XXIII. À cette nouvelle, l’agitation de ceux qui avaient donné l’argent fut grande. Que pouvait-on faire en l’absence d’Épicrate ? Héraclius était présent la première fois qu’on lui donna des juges ; mais comment agir contre un homme qui s’était enfui avant qu’on eût paru en justice, avant qu’il eût été question de procès ? Ils partent pour Rhégium ; ils vont trouver Épicrate ; ils lui représentent, ce qu’il savait déjà, qu’ils avaient donné quatre-vingt mille sesterces, et le prient de leur rendre cette somme, qu’ils ont perdue à cause de lui ; qu’il prenne contre eux les sûretés qu’il voudra, nul d’entre eux ne lui contestera la succession. Épicrate les renvoie sans vouloir les entendre. Ils se rendent à Syracuse, et se plaignent à beaucoup de monde, comme c’est l’usage, d’avoir donné inutilement quatre-vingt mille sesterces. La chose se répand, elle court de bouche en bouche, et devient le sujet de tous les entretiens. Verrès joue le même rôle qu’à Syracuse ; il veut, dit-il, connaître de ces quatre-vingt mille sesterces : il cite un grand nombre de personnes.

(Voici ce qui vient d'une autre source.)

(** ** Behaviour under any outcome *)
Lemma total_require_governance_admin s c p : total (require_governance_admin s c p).
Proof. unfold require_governance_admin. auto with total. Qed.
Lemma total_parse_policy_method v : total (parse_policy_method v).
Proof. unfold parse_policy_method. repeat (case_bool_decide; [by split|]). by split. Qed.
Lemma total_parse_policy_effect v : total (parse_policy_effect v).
Proof. unfold parse_policy_effect. repeat (case_bool_decide; [by split|]). by split. Qed.
#[export] Hint Resolve total_require_governance_admin total_parse_policy_method
  total_parse_policy_effect : total.
#[export] Hint Extern 3 (runs _ _ (inspect _)) => apply runs_inspect; solve [auto with total] : runs.

Section runs.
Context `{Host} (tx : Transaction) {governed : ContractId} {delay : N}.
Context {R : relation world} {F : world → Prop}.
Context `{!Closed (tx_target tx) (Governance governed delay) R F}.

Lemma runs_pause_contract p : runs R F (pause_contract tx p governed).
Proof. unfold pause_contract. runs_tac. apply runs_update. intros s. by econstructor. Qed.
Lemma runs_unpause_contract p : runs R F (unpause_contract tx p governed).
Proof. unfold unpause_contract. runs_tac. apply runs_update. intros s. by econstructor. Qed.
Lemma runs_schedule_upgrade p : runs R F (schedule_upgrade tx p governed delay).
Proof.
  unfold schedule_upgrade. do 5 runs_step. apply (runs_inspect_update); [auto 10 with total| |].
  - intros s u Hu. simplify_ok. subst. by eapply step_schedule_upgrade.
  - intros. runs_tac.
Qed.
Lemma runs_execute_upgrade p : runs R F (execute_upgrade tx p governed).
Proof.
  unfold execute_upgrade. do 5 runs_step.
  apply (runs_inspect_update (ready_upgrade tx governed _) (λ ready s, _)).
  - intros s. unfold ready_upgrade. auto 10 with total.
  - intros s [u r] Ha. unfold ready_upgrade in Ha. simplify_ok. simplify_eq/=.
    repeat match goal with H : ¬ (_ ≠ _) |- _ => apply dec_stable in H end.
    by eapply step_execute_upgrade.
  - intros. runs_tac.
Qed.
Lemma runs_schedule_policy_update p : runs R F (schedule_policy_update tx p governed delay).
Proof.
  unfold schedule_policy_update. do 9 runs_step. apply (runs_inspect_update); [auto 10 with total| |].
  - intros s u Hu. simplify_ok. subst. by eapply step_schedule_policy.
  - intros. runs_tac.
Qed.
Lemma runs_execute_policy_update p : runs R F (execute_policy_update tx p governed).
Proof.
  unfold execute_policy_update. do 6 runs_step.
  apply (runs_inspect_update (ready_policy_update tx governed _) (λ ready s, _)).
  - intros s. unfold ready_policy_update. auto 10 with total.
  - intros s [[u r] pol] Ha. unfold ready_policy_update in Ha. simplify_ok. simplify_eq/=.
    repeat match goal with H : ¬ (_ ≠ _) |- _ => apply dec_stable in H end.
    by eapply step_execute_policy.
  - intros. runs_tac.
Qed.
End runs.
Lemma runs_deploy_token c asset balances : runs R F (deploy_token c asset balances).
Proof.
  unfold deploy_token. cbv zeta. apply runs_inspect_update; [auto 8 with total| |intros; runs_tac].
  intros s total Hok. simplify_ok.
  match goal with H : validate_new_contract_id _ _ = _ |- _ => apply validate_new_Ok in H as [??] end.
  apply step_deploy; [done..|]. intros k v. rewrite elem_of_app, list_elem_of_fmap, list_elem_of_singleton.
  intros [([o a] & [= -> ->] & _)|[= -> ->]]; done.
Qed.
Lemma runs_deploy_amm_pool c a b : runs R F (deploy_amm_pool c a b).
Proof.
  unfold deploy_amm_pool, deploy_amm_pool_with_parameters. cbv zeta.
  apply runs_inspect_update; [auto 12 with total| |intros; runs_tac]. intros s u Hok. simplify_ok.
  match goal with H : validate_new_contract_id _ _ = _ |- _ => apply validate_new_Ok in H as [??] end.
  apply step_deploy; [done..|]. intros k v. rewrite !elem_of_cons, elem_of_nil. naive_solver.
Qed.
Lemma runs_emit_deployed c k : runs R F (emit_deployed tx c k).
Proof. unfold emit_deployed. runs_tac. Qed.
Lemma runs_absent c : runs R F
  (inspect (λ s, ensure (bool_decide (contracts s !! c = None)) InvalidArguments)).
Proof. apply runs_inspect. auto with total. Qed.
Lemma runs_register_aspect_module m : runs R F (register_aspect_module m).
Proof.
  unfold register_aspect_module. do 2 (runs_step; cbv beta). simplify_ok.
  refine (runs_bind_lift _ _ _ _ _ _); [destruct (mod_ir m); auto with total|]. intros [] _.
  apply (runs_inspect_update
    (λ s, ensure (bool_decide (aspect_modules s !! mod_module_hash m = None)) InvalidArguments)
    (λ _ s, set_aspect_modules (<[mod_module_hash m := m]> (aspect_modules s)) s));
    [auto with total| |intros; runs_tac].
  intros s [] Hok. simplify_ok. by apply step_module.
Qed.
#[local] Hint Resolve runs_deploy_token runs_deploy_amm_pool runs_emit_deployed runs_absent
  runs_register_aspect_module : runs.
Lemma runs_deploy_token_from_factory : runs R F (deploy_token_from_factory tx).
Proof. unfold deploy_token_from_factory. runs_tac. Qed.
Lemma runs_deploy_amm_pool_from_factory : runs R F (deploy_amm_pool_from_factory tx).
Proof. unfold deploy_amm_pool_from_factory. runs_tac. Qed.
Lemma runs_submit_aspect_module : runs R F (submit_aspect_module_from_factory tx).
Proof. unfold submit_aspect_module_from_factory. runs_tac. Qed.
End factory.

Lemma runs_route_transfer_from {call token}
    `{!Closed (tx_target tx) (Router token) R F, !Calls R F call} :
  runs R F (route_transfer_from call tx token).
Proof. unfold route_transfer_from. runs_step. destruct a as [[[o t] a] n]. by apply calls_transfer_from. Qed.

Section accounts.
Context `{!Closed (tx_target tx) AccountRegistry R F}.

Lemma runs_register_account_key p k : runs R F (register_account_key p k).
Proof.
  unfold register_account_key, nonempty. runs_step. simplify_ok. apply runs_update. intros s.
  apply step_signer; [done|]. simpl.
  rewrite (bool_decide_eq_false_2 (p = "")), !bool_decide_eq_true_2 by done.
  by match goal with Hk : is_canonical_public_key_hex k = true |- _ => rewrite Hk end.
Qed.
#[local] Hint Resolve runs_register_account_key : runs.
Lemma runs_register_account_key_from_contract p : runs R F (register_account_key_from_contract tx p).
Proof. unfold register_account_key_from_contract. runs_tac. Qed.
Lemma runs_revoke_account_key_from_contract p : runs R F (revoke_account_key_from_contract tx p).
Proof.
  unfold revoke_account_key_from_contract. do 3 (runs_step; cbv beta).
  apply runs_inspect_update; [auto with total| |intros; runs_tac].
  intros s g Hok. unfold revocable_grant in Hok. simplify_ok. subst. by apply step_revoke_signer.
Qed.
End accounts.
End runs.

(** The deployment of an aspect contract: a deployment step and an event, or
    an error that changes nothing. *)
Lemma deploy_aspect_for_sender_run `{Host} tx c module_hash bundle_id w :
  deploy_aspect_for_sender tx c module_hash bundle_id w =
  match aspect_contract_record (w_state w) c module_hash bundle_id with
  | Ok record => (Ok (), {| w_state :=
      emit_event (tx_target tx) (tx_tx_hash tx)
        (EvContractDeployed c "aspect_module" (cr_code_hash record))
        (insert_grant (GovernanceAdmin c (tx_sender tx)) (grant_governance_admin (tx_sender tx))
          (set_contracts (<[c := record]> (contracts (w_state w))) (w_state w)));
      w_ctx := w_ctx w |})
  | Err e => (Err e, w) | Panic => (Panic, w) | OutOfFuel => (OutOfFuel, w)
  end.
Proof.
  unfold deploy_aspect_for_sender, deploy_aspect_contract, emit_deployed, bind, inspect.
  destruct (aspect_contract_record _ _ _ _); [|done..].
  unfold update, modify, read, gets, lift, emit; simpl. by rewrite lookup_insert_eq.
Qed.
Lemma aspect_contract_record_Ok s c module_hash bundle_id record :
  aspect_contract_record s c module_hash bundle_id = Ok record →
  c ≠ "" ∧ contracts s !! c = None ∧ cr_contract_id record = c ∧
  is_aspect_kind (cr_kind record) = true.
Proof.
  unfold aspect_contract_record, aspect_module_contract. intros. simplify_ok. subst.
  match goal with H : validate_new_contract_id _ _ = _ |- _ => apply validate_new_Ok in H as [??] end.
  done.
Qed.

(** ** Successes keep the ledgers *)
Lemma ledgers_install_one t0 c r kvs D s :
  (∀ k v, (k, v) ∈ kvs → ∀ t, t ∈ disturbs k → t = t0) →
  ledgers_ok_except D s → ledgers_ok_except (t0 :: D) (install c r kvs s).
Proof.
  intros Hk HI. unfold install.
  assert (ledgers_ok_except (t0 :: D) (set_contracts (<[c := r]> (contracts s)) s)) as HI'.
  { eapply ledgers_mono; [|by eapply ledgers_storage]. set_solver. }
  revert HI'. generalize (set_contracts (<[c := r]> (contracts s)) s). clear HI s.
  induction kvs as [|[k v] kvs IH]; simpl; intros s HI; [done|].
  apply IH; [intros; eapply Hk; [by apply list_elem_of_further|done]|].
  eapply ledgers_mono; [|by apply ledgers_set_key]. intros t. rewrite elem_of_app.
  intros [Ht|Ht]; [|done]. rewrite (Hk k v (list_elem_of_here _ _) t Ht). apply list_elem_of_here.
Qed.
Lemma keeps_install_one t0 c r kvs D :
  (∀ k v, (k, v) ∈ kvs → ∀ t, t ∈ disturbs k → t = t0) →
  keeps D (t0 :: D) (update (install c r kvs)).
Proof. intros Hk w HI. rewrite wp_update; simpl. by apply ledgers_install_one. Qed.

Section keeps.
Context `{Host} {call : Transaction → Principal → M ReturnValue} `{!CallsKeep call}.
(* ===== verification/Transactions.v ===== *)
(** * Transactions: what applying transactions guarantees

    Theorems about [apply_transaction], for one transaction and for any
    sequence: it always returns, it is atomic, no nonce is executed twice,
    the ledgers balance, and what must never be undone is not. *)
From S2P Require Import Prelude Effects Merkle Types State Policies AspectRuntime Aspects.
From S2P Require Import Runtime Ledger Bridge Steps Exec.

Section transactions.
Context `{Host}.
Implicit Types (tx : Transaction) (s : DeTTaState).

Definition nonce_of (tx : Transaction) : Principal * Nonce := (tx_sender tx, tx_nonce tx).
Definition charge_nonce (tx : Transaction) (s : DeTTaState) : DeTTaState :=
  set_used_nonces ({[nonce_of tx]} ∪ used_nonces s) s.

(** The three ways a transaction ends. *)
Inductive applied (tx : Transaction) (s : DeTTaState) : Receipt → DeTTaState → Prop :=
| applied_rejected e : applied tx s (rejected_receipt s (tx_tx_hash tx) e) s
| applied_reverted e units :
    nonce_of tx ∉ used_nonces s →
    applied tx s (reverted_receipt (charge_nonce tx s) (tx_tx_hash tx) e units) (charge_nonce tx s)
| applied_committed v units n w :
    nonce_of tx ∉ used_nonces s → tx_signature_ok tx = true → tx_chain_id tx = chain_id s →
    execute_call n tx (tx_sender tx) {| w_state := charge_nonce tx s;
      w_ctx := call_context_new (tx_sender tx) |} = (Ok v, w) →
    steps_to true ∅ (charge_nonce tx s) (w_state w) →
    applied tx s (committed_receipt (w_state w) (tx_tx_hash tx) v units) (w_state w).

(** Rolling back an execution gives the checkpoint. *)
Lemma rollback_steps s s' : steps_to true ∅ s s' → rollback s s' = s.
Proof.
  intros Hs. destruct (steps_preserved _ _ _ _ Hs) as [Hc Hh Hf Hn Ht].
  unfold rollback. destruct s; simpl in *. by rewrite Hc, Hh, Hf, Hn, Ht.
Qed.
Lemma apply_transaction_applied tx s :
  ∃ r s', apply_transaction tx s = (Ok r, s') ∧ applied tx s r s'.
Proof.
  unfold apply_transaction.
  case_bool_decide as Hc; [eexists _, _; split; [done|apply applied_rejected]|].
  destruct (tx_signature_ok tx) eqn:Hsig; simpl; [|eexists _, _; split; [done|apply applied_rejected]].
  destruct (expired tx s); [eexists _, _; split; [done|apply applied_rejected]|].
  case_bool_decide as Hn; [eexists _, _; split; [done|apply applied_rejected]|].
  fold (nonce_of tx) (charge_nonce tx s).
  destruct (tx_budget tx <? _); [eexists _, _; split; [done|by apply applied_reverted]|].
  set (w := {| w_state := charge_nonce tx s; w_ctx := call_context_new (tx_sender tx) |}).
  destruct (execute_call_runs (call_fuel (charge_nonce tx s)) tx (tx_sender tx) w) as ([_ Hs] & Hp & Hf).
  assert (free_aspects w = size (aspect_contracts (charge_nonce tx s))) as Hfree.
  { unfold free_aspects; simpl. by rewrite difference_empty_L. }
  specialize (Hf ltac:(rewrite Hfree; unfold call_fuel; lia)). simpl in Hs.
  destruct (execute_call _ _ _ w) as [[v|e| |] w'] eqn:He; simpl in *; [| |done..].
  - eexists _, _; split; [done|]. eapply applied_committed; [done|done| |exact He|done].
    by destruct (decide (tx_chain_id tx = chain_id s)).
  - rewrite rollback_steps by done. eexists _, _; split; [done|]. by apply applied_reverted.
Qed.
Lemma apply_transaction_Ok tx s r s' : apply_transaction tx s = (Ok r, s') → applied tx s r s'.
Proof. destruct (apply_transaction_applied tx s) as (? & ? & -> & ?). by intros [= <- <-]. Qed.

(** ** Sequences of transactions *)
Definition apply_transactions : list Transaction → SE DeTTaState Empty_set (list Receipt) :=
  mapM apply_transaction.
Lemma apply_transactions_cons tx txs s :
  ∃ r s1 rs s', apply_transaction tx s = (Ok r, s1) ∧ applied tx s r s1 ∧
    apply_transactions txs s1 = (Ok rs, s') ∧ apply_transactions (tx :: txs) s = (Ok (r :: rs), s').
Proof.
  assert (∀ txs s, ∃ rs s', apply_transactions txs s = (Ok rs, s')) as Hall.
  { clear. intros txs. induction txs as [|tx txs IH]; intros s; [by eexists _, _|].
    destruct (apply_transaction_applied tx s) as (r & s1 & Hr & _). destruct (IH s1) as (rs & s' & Hrs).
    exists (r :: rs), s'. unfold apply_transactions in *; simpl. unfold bind. by rewrite Hr, Hrs. }
  destruct (apply_transaction_applied tx s) as (r & s1 & Hr & Ha). destruct (Hall txs s1) as (rs & s' & Hrs).
  exists r, s1, rs, s'. split_and!; [done..|]. unfold apply_transactions in *; simpl. unfold bind.
  by rewrite Hr, Hrs.
Qed.
(** An invariant of every step is an invariant of sequences. *)
Lemma apply_transactions_inv (I : DeTTaState → Prop) txs s rs s' :
  (∀ tx s r s', applied tx s r s' → I s → I s') →
  apply_transactions txs s = (Ok rs, s') → I s → I s'.
Proof.
  intros HI. revert s rs. induction txs as [|tx txs IH]; intros s rs; [by intros [= <- <-]|].
  destruct (apply_transactions_cons tx txs s) as (r & s1 & rs' & s2 & _ & Ha & Hrs & ->).
  intros [= <- <-] HIs. eapply IH; [exact Hrs|]. by eapply HI.
Qed.
(** A state invariant kept by nonce charging and contract steps. *)
Lemma applied_inv (I : DeTTaState → Prop) tx s r s' :
  (∀ s, I s → I (charge_nonce tx s)) → (∀ s s', steps_to true ∅ s s' → I s → I s') →
  applied tx s r s' → I s → I s'.
Proof. intros Hn Hs []; eauto. Qed.

(** C2. Applying a transaction always returns a receipt: whatever the state,
    the transaction and the contracts it reaches, execution neither panics nor
    fails to terminate (the model's fuel, [call_fuel], is never exhausted). *)
Theorem apply_transaction_returns tx s :
  ∃ r s', apply_transaction tx s = (Ok r, s').
Proof. destruct (apply_transaction_applied tx s) as (r & s' & ? & _). by exists r, s'. Qed.

(** C3. Transactions are atomic: when the receipt is not [Committed], the
    state is unchanged, up to the nonce, which is charged by a [Reverted]
    transaction and not by a [Rejected] one. *)
Theorem transaction_atomic tx s r s' :
  apply_transaction tx s = (Ok r, s') → rc_status r ≠ Committed →
  (rc_status r = Rejected ∧ s' = s) ∨
  (rc_status r = Reverted ∧ s' = set_used_nonces ({[(tx_sender tx, tx_nonce tx)]} ∪ used_nonces s) s).
Proof. intros Hr Hne. destruct (apply_transaction_Ok _ _ _ _ Hr); [by left|by right|done]. Qed.

(** ** Nonces *)
Lemma applied_nonces tx s r s' :
  applied tx s r s' → used_nonces s ⊆ used_nonces s' ∧ (rc_status r ≠ Rejected → nonce_of tx ∈ used_nonces s').
Proof.
  intros [e|e u|v u n w ? ? ? ? Hs]; [set_solver|simpl; set_solver|].
  destruct (steps_preserved _ _ _ _ Hs) as [_ _ _ Hn]. rewrite Hn. simpl. set_solver.
Qed.
Lemma used_nonce_rejected tx s r s' :
  applied tx s r s' → nonce_of tx ∈ used_nonces s → rc_status r = Rejected.
Proof. by intros []. Qed.

(** C4. No replay: in any sequence of transactions from any state, of two
    transactions with the same sender and nonce the later one is rejected,
    unless the earlier one was itself rejected without effect. *)
Theorem no_nonce_replay txs s rs s' i j tx1 tx2 r1 r2 :
  apply_transactions txs s = (Ok rs, s') →
  txs !! i = Some tx1 → txs !! j = Some tx2 → (i < j)%nat →
  tx_sender tx1 = tx_sender tx2 → tx_nonce tx1 = tx_nonce tx2 →
  rs !! i = Some r1 → rs !! j = Some r2 → rc_status r1 ≠ Rejected →
  rc_status r2 = Rejected.
Proof.
  intros Hrun H1 H2 Hij Hs Hn Hr1 Hr2 Hne.
  assert (∀ txs s rs s' j, apply_transactions txs s = (Ok rs, s') → nonce_of tx1 ∈ used_nonces s →
    txs !! j = Some tx2 → rs !! j = Some r2 → rc_status r2 = Rejected) as Hlater.
  { clear -Hs Hn. intros txs. induction txs as [|tx txs IH]; intros s rs s' j; [done|].
    destruct (apply_transactions_cons tx txs s) as (r & s1 & rs' & s2 & _ & Ha & Hrs & ->).
    intros [= <- <-] Hin. destruct j as [|j]; simpl.
    - intros [= ->] [= <-]. eapply used_nonce_rejected; [exact Ha|]. unfold nonce_of in *. by rewrite <- Hs, <- Hn.
    - intros. eapply IH; [done| |done..]. destruct (applied_nonces _ _ _ _ Ha). set_solver. }
  revert s rs i j Hrun H1 H2 Hij Hr1 Hr2. induction txs as [|tx txs IH]; intros s rs i j; [done|].
  destruct (apply_transactions_cons tx txs s) as (r & s1 & rs' & s2 & _ & Ha & Hrs & ->).
  intros [= <- <-] H1 H2 Hij Hr1 Hr2. destruct j as [|j]; [lia|]. destruct i as [|i]; simpl in *.
  - simplify_eq. eapply Hlater; [exact Hrs| |done..]. by apply (applied_nonces _ _ _ _ Ha).
  - eapply IH; [exact Hrs|done|done|lia|done..].
Qed.

(** ** Ledgers *)
Lemma charge_nonce_ledgers tx s : ledgers_ok s → ledgers_ok (charge_nonce tx s).
Proof. by apply ledgers_storage. Qed.

Lemma transactions_ledgers txs s rs s' :
  apply_transactions txs s = (Ok rs, s') → ledgers_ok s → ledgers_ok s'.
Proof.
  apply apply_transactions_inv. clear. intros tx s r s' Ha HI.
  destruct Ha as [e|e u|v u n w ? ? ? He _]; [done|by apply charge_nonce_ledgers|].
  refine (wp_Ok _ _ _ _ _ (execute_call_keeps n [] tx (tx_sender tx) _ _) He).
  by apply charge_nonce_ledgers.
Qed.

(** C1. The ledgers balance after every sequence of transactions if they did
    before: each token's supply is the sum of its balances, each pool's LP
    supply the sum of its LP balances, and each staking contract's stake and
    pending totals the sums over its stakers.  Nested calls, aspect contracts
    and deployments are included, and none of the sums overflows. *)
Theorem transactions_keep_ledgers txs s rs s' :
  apply_transactions txs s = (Ok rs, s') → ledgers_ok s → ledgers_ok s'.
Proof. apply transactions_ledgers. Qed.

(** ** What is never undone *)
Lemma applied_preserved tx s r s' : applied tx s r s' →
  preserved (charge_nonce tx s) s' ∨ s' = s ∨ s' = charge_nonce tx s.
Proof. intros []; [by right; left|by right; right|left]. by eapply steps_preserved. Qed.

(** A bridge message consumed once stays consumed through every sequence
    of transactions, so that a second redemption keeps failing. *)
Theorem consumed_message_stays txs s rs s' bridge message_id :
  apply_transactions txs s = (Ok rs, s') →
  storage s !! bridge_message_consumed_key bridge message_id = Some (UInt 1) →
  storage s' !! bridge_message_consumed_key bridge message_id = Some (UInt 1).
Proof.
  apply (apply_transactions_inv (λ s, storage s !! _ = _)). clear. intros tx s r s' Ha.
  apply (applied_inv (λ s, storage s !! _ = Some (UInt 1)) tx s r); [done| |done].
  intros s1 s2 Hs. apply (pres_consumed _ _ (steps_preserved _ _ _ _ Hs)).
Qed.

(** The log is append-only: events, the cross-shard outbox, the used
    certificate nonces, the outbound message ids and the registered modules
    only grow, and a deployed contract keeps its kind. *)
Theorem transactions_append_only txs s rs s' :
  apply_transactions txs s = (Ok rs, s') →
  events s `prefix_of` events s' ∧ cross_shard_outbox s `prefix_of` cross_shard_outbox s' ∧
  used_certificate_nonces s ⊆ used_certificate_nonces s' ∧
  outbound_message_ids s ⊆ outbound_message_ids s' ∧ aspect_modules s ⊆ aspect_modules s' ∧
  used_nonces s ⊆ used_nonces s' ∧
  ∀ c r, contracts s !! c = Some r → ∃ r', contracts s' !! c = Some r' ∧ cr_kind r' = cr_kind r.
Proof.
  set (I s1 := events s `prefix_of` events s1 ∧ cross_shard_outbox s `prefix_of` cross_shard_outbox s1 ∧
    used_certificate_nonces s ⊆ used_certificate_nonces s1 ∧
    outbound_message_ids s ⊆ outbound_message_ids s1 ∧ aspect_modules s ⊆ aspect_modules s1 ∧
    used_nonces s ⊆ used_nonces s1 ∧ ∀ c k, kind_of s c = Some k → kind_of s1 c = Some k).
  intros Hrun. assert (I s') as (?&?&?&?&?&?&Hk).
  { refine (apply_transactions_inv I _ _ _ _ _ Hrun _); [|by split_and!]. clear Hrun.
    intros tx s1 r s2 Ha. apply (applied_inv I tx s1 r); [| |done].
    - intros s3 (?&?&?&?&?&?&?). split_and!; try done. simpl. set_solver.
    - intros s3 s4 Hs (?&?&?&?&?&?&?). destruct (steps_preserved _ _ _ _ Hs).
      split_and!; try (by etrans); [|by auto]. by rewrite pres_nonces. }
  split_and!; try done. intros c r Hc. specialize (Hk c (cr_kind r)). unfold kind_of in Hk.
  rewrite Hc in Hk. specialize (Hk eq_refl). apply fmap_Some in Hk as (r' & ? & ?). by exists r'.
Qed.

(** Grants stay sound through every sequence of transactions: no
    allowance is spent beyond its limit, and every account-signer grant keeps
    its canonical form (the declared invariant [AccountSignerKeysCanonical]). *)
Theorem transactions_keep_grants txs s rs s' :
  apply_transactions txs s = (Ok rs, s') →
  allowances_within s → account_signer_keys_canonical s = true →
  allowances_within s' ∧ account_signer_keys_canonical s' = true.
Proof.
  intros Hrun Ha Hc. rewrite signers_canonical_check in *.
  refine (apply_transactions_inv (λ s, allowances_within s ∧ signers_canonical s) _ _ _ _ _ Hrun _);
    [|done]. clear. intros tx s r s' Ha. apply (applied_inv (λ s, allowances_within s ∧ signers_canonical s) tx s r); [done| |done].
  intros s1 s2 Hs []. by split; [eapply steps_allowances|eapply steps_signers].
Qed.

(** C6. The code of a deployed contract changes only through its governance:
    a transaction after which the code hash differs executed an upgrade to
    exactly that hash, pending before the transaction or not yet scheduled,
    whose timelock had passed, on behalf of a governance contract that
    governs the changed contract. *)
Theorem transaction_changes_code tx s r s' c record :
  apply_transaction tx s = (Ok r, s') → contracts s !! c = Some record →
  code_hash_of s' c ≠ code_hash_of s c → ∃ id, upgraded_by s s' c id.
Proof.
  intros Hr Hc Hne. destruct (apply_transaction_Ok _ _ _ _ Hr) as [|e u|v u n w _ _ _ _ Hs]; [done|done|].
  by apply (steps_code_hash _ _ _ _ _ Hs).
Qed.

(** C5. Reentrancy: a call, whatever its outcome, restores the call context,
    and it does not change the storage of a contract that is already active
    in it, except token balances and supplies, which move with assets. *)
Theorem call_isolated n tx p w k record :
  owner_contract k ∈ cc_active_nonreentrant_contracts (w_ctx w) →
  contracts (w_state w) !! owner_contract k = Some record → token_key k = false →
  let w' := (execute_call n tx p w).2 in
  w_ctx w' = w_ctx w ∧ storage (w_state w') !! k = storage (w_state w) !! k.
Proof.
  intros Hin Hc Ht. destruct (execute_call_runs n tx p w) as ((Hctx & Hs) & _ & _).
  split; [done|]. eapply steps_isolated; [done|done| |done]. unfold kind_of. by rewrite Hc.
Qed.
End transactions.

Les Bidiens disent qu’ils ont donné la somme à Volcatius, sans ajouter que c’est par l’ordre de Verrès. Celui-ci fait venir Volcatius, lui ordonne de rapporter l’argent ; Volcatius l’apporte sans hésiter, lui qui n’y perdait rien ; il le rend à la vue de nombreux témoins. Les Bidiens emportent la somme.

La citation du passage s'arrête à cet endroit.